Tekrar dolum ve tekrar kullanım devrimi
- Unilever, OMO ve Cif markalarına ait konsantre ürünler için evde tekrar dolum inovasyonlarıyla başarı elde ederken, OMO Konsantre Unilever’in ilk evde sulandırılan (su karıştırılarak seyretilen) çamaşır deterjanı markası oldu. 2019 yılında Brezilya’da lansmanı gerçekleştirilen bu format büyük başarı elde etti.

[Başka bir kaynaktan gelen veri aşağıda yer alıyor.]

(* ===== verification/Topic.v ===== *)
(** * Topics and wildcard matching (ccore/src/message/topic.rs)

    [Topic] and [TopicPattern] are newtypes over [String].  [topic_matches]
    splits both on "/" and runs the depth-limited recursion [match_parts]; the
    reference definition [pattern_matches] says which segment lists a pattern
    denotes, and [match_parts_exact] is the exact relation between the two.
    The [debug_assert!]s of [Topic::new] are not part of a release build and
    are left out. *)

From Equations Require Import Equations.
From S2P Require Import Prelude RustStr.

Definition MAX_TOPIC_DEPTH : nat := 100.

Record Topic := Topic_new { as_str : string }.
Record TopicPattern := TopicPattern_new { pat_str : string }.

#[export] Instance Topic_eq_dec : EqDecision Topic.
Proof. solve_decision. Defined.

(** ** Topic factories *)
Definition sys_heartbeat : Topic := Topic_new "sys/heartbeat".
Definition sys_register : Topic := Topic_new "sys/register".
Definition sys_deregister : Topic := Topic_new "sys/deregister".
Definition sys_spawn : Topic := Topic_new "sys/spawn".
Definition sys_shutdown : Topic := Topic_new "sys/shutdown".
Definition sys_publisher_change : Topic := Topic_new "sys/publisher_change".
Definition sys_ack : Topic := Topic_new "sys/ack".
Definition agent_input (agent_id : string) : Topic :=
  Topic_new ("agent/" +:+ agent_id +:+ "/input").
Definition agent_output (agent_id : string) : Topic :=
  Topic_new ("agent/" +:+ agent_id +:+ "/output").
Definition agent_tool_call (agent_id : string) : Topic :=
  Topic_new ("agent/" +:+ agent_id +:+ "/tool_call").
Definition agent_tool_result (agent_id : string) : Topic :=
  Topic_new ("agent/" +:+ agent_id +:+ "/tool_result").
Definition agent_spawn (agent_id : string) : Topic :=
  Topic_new ("agent/" +:+ agent_id +:+ "/spawn").
Definition agent_event (agent_id : string) : Topic :=
  Topic_new ("agent/" +:+ agent_id +:+ "/event").
Definition agent_permission (agent_id : string) : Topic :=
  Topic_new ("agent/" +:+ agent_id +:+ "/permission").
Definition agent_cancel (agent_id : string) : Topic :=
  Topic_new ("agent/" +:+ agent_id +:+ "/cancel").
Definition subagent_task (subagent_id : string) : Topic :=
  Topic_new ("agent/" +:+ subagent_id +:+ "/task").
Definition subagent_output (subagent_id : string) : Topic := agent_output subagent_id.
Definition subagent_tool_call (subagent_id : string) : Topic := agent_tool_call subagent_id.
Definition subagent_tool_result (subagent_id : string) : Topic := agent_tool_result subagent_id.
Definition subagent_completed (subagent_id : string) : Topic := agent_event subagent_id.
Definition subagent_crashed (subagent_id : string) : Topic := agent_event subagent_id.
Definition sampler_request : Topic := Topic_new "sampler/request".
Definition sampler_stream (request_id : string) : Topic :=
  Topic_new ("sampler/" +:+ request_id +:+ "/stream").
Definition sampler_cancel (request_id : string) : Topic :=
  Topic_new ("sampler/" +:+ request_id +:+ "/cancel").
Definition state_query : Topic := Topic_new "state/query".
Definition state_response : Topic := Topic_new "state/response".
Definition state_persist : Topic := Topic_new "state/persist".
Definition state_compact : Topic := Topic_new "state/compact".
Definition tool_register : Topic := Topic_new "tool/register".
Definition service_request (service_name : string) : Topic :=
  Topic_new ("service/" +:+ service_name +:+ "/request").
Definition service_response (service_name : string) : Topic :=
  Topic_new ("service/" +:+ service_name +:+ "/response").
Definition eye_observe : Topic := Topic_new "eye/observe".
Definition eye_file_changed : Topic := Topic_new "eye/file_changed".
Definition eye_terminal_output : Topic := Topic_new "eye/terminal_output".
Definition ear_hear : Topic := Topic_new "ear/hear".
Definition ear_notification : Topic := Topic_new "ear/notification".
Definition nose_smell : Topic := Topic_new "nose/smell".
Definition nose_compile_error : Topic := Topic_new "nose/compile_error".
Definition nose_test_failure : Topic := Topic_new "nose/test_failure".
Definition skin_touch : Topic := Topic_new "skin/touch".
Definition skin_process_exit : Topic := Topic_new "skin/process_exit".
Definition skin_memory_pressure : Topic := Topic_new "skin/memory_pressure".
Definition mouth_speak : Topic := Topic_new "mouth/speak".
Definition mouth_code_write : Topic := Topic_new "mouth/code_write".
Definition mouth_status : Topic := Topic_new "mouth/status".
Definition hand_edit : Topic := Topic_new "hand/edit".
Definition hand_search : Topic := Topic_new "hand/search".
Definition hand_restructure : Topic := Topic_new "hand/restructure".
Definition limb_execute : Topic := Topic_new "limb/execute".
Definition limb_build : Topic := Topic_new "limb/build".
Definition limb_git : Topic := Topic_new "limb/git".
Definition cortex_think (agent_id : string) : Topic :=
  Topic_new ("cortex/" +:+ agent_id +:+ "/think").
Definition cortex_plan (agent_id : string) : Topic :=
  Topic_new ("cortex/" +:+ agent_id +:+ "/plan").
Definition cortex_decide (agent_id : string) : Topic :=
  Topic_new ("cortex/" +:+ agent_id +:+ "/decide").
Definition cortex_sensory (agent_id : string) : Topic :=
  Topic_new ("cortex/" +:+ agent_id +:+ "/sensory").
Definition cortex_input (agent_id : string) : Topic :=
  Topic_new ("cortex/" +:+ agent_id +:+ "/input").
Definition cortex_speak (agent_id : string) : Topic :=
  Topic_new ("cortex/" +:+ agent_id +:+ "/speak").
Definition param_set : Topic := Topic_new "param/set".
Definition param_get : Topic := Topic_new "param/get".
Definition param_changed : Topic := Topic_new "param/changed".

- Cif Ecorefills, Birleşik Krallık’taki lansmanını takip eden 12 ay içinde sadece tek başına ülkede 171 ton plastik tasarrufu elde edilmesini ve yüzbinlerce müşterinin yeni şişe satın almak yerine tekrar kullanılabilen sprey şişeleri tercih etmesini sağladı.
Unilever Hakkında
Unilever, 190’dan fazla ülkede satılan ürünleri ile her gün 2,5 milyar tüketiciye ulaşan, Gıda, Ev Bakım, Kişisel Bakım ve İçecek Ürünleri konusunda dünyanın önde gelen tedarikçilerinden biridir. Dünya genelinde 150.000 çalışanı olan Unilever, 2019 yılında 52 milyar Euro yıllık satış hacmine ulaşmıştır. Şirketin kapsama alanının yarısından fazlası, gelişen ve yükselen pazarlarda yer almaktadır.
Unilever Türkiye portföyünde; OMO, Rinso, Yumoş, Domestos, Cif, Elidor, Dove, Dove Men, Toni&Guy, Signal, Clear, Rexona, Axe, Lipton, Knorr, Calve, Algida, Carte d’Or, Cornetto, Magnum, Max, Vim, Pure Line, Simple, Lifebuoy, Love Beauty and Planet, Unilever Food Solutions ve Vaseline markaları yer almaktadır.
Unilever Sürdürülebilir Yaşam Planı (USLP), şirket stratejisinin temelini oluşturmakta ve şunları hedeflemektedir:
- 2030’a kadar ürünlerimizden kaynaklanan çevresel etkimizi yarı yarıya azaltmak
- 2020’ye kadar bir milyardan fazla insanın sağlık ve refahlarının iyileştirmek için harekete geçmesine yardımcı olmak
- 2020’ye kadar milyonlarca insanın geçim kaynaklarını iyileştirmek
USLP, büyümeyi ve şirkete duyulan güveni artırarak değer yaratmakta, maliyetleri düşürürken riskleri azaltmaktadır. Unilever’in, sürdürülebilir yaşam markaları, 2019’da, şirketin işinin geri kalanından yüzde 75 daha fazla büyümüş ve şirketin büyümesine yüzde 78 oranında katkı sağlamıştır.
2010 yılından bu yana, Unilever Sürdürülebilir Yaşam Planı aracılığıyla, bir milyardan fazla insanın sağlığını ve refahını geliştirmesine, çevresel ayak izimizi yarıya indirmeye ve işimizi büyütürken milyonlarca insanın geçim kaynaklarını artırmaya yardımcı olmak için harekete geçiyoruz. Şimdiden önemli ilerlemeler kaydettik ve hedefimizi genişletmeye devam ediyoruz. Son olarak 2025 yılına kadar plastik ambalajlarımızın yüzde 100'ünün tamamen yeniden kullanılabilir, geri dönüştürülebilir veya gübrelenebilir olmasını sağlamayı taahhüt ettik. Yapılması gereken daha çok şey olsa da 2019 yılında Dow Jones Sürdürülebilirlik Endeksi'nde sektör lideri ve 2020 yılında on yıl üst üste Globescan/SustainAbility Global Kurumsal Sürdürülebilirlik Liderleri anketinde en üst sırada yer alan şirket olarak tanınmaktan gurur duyuyoruz.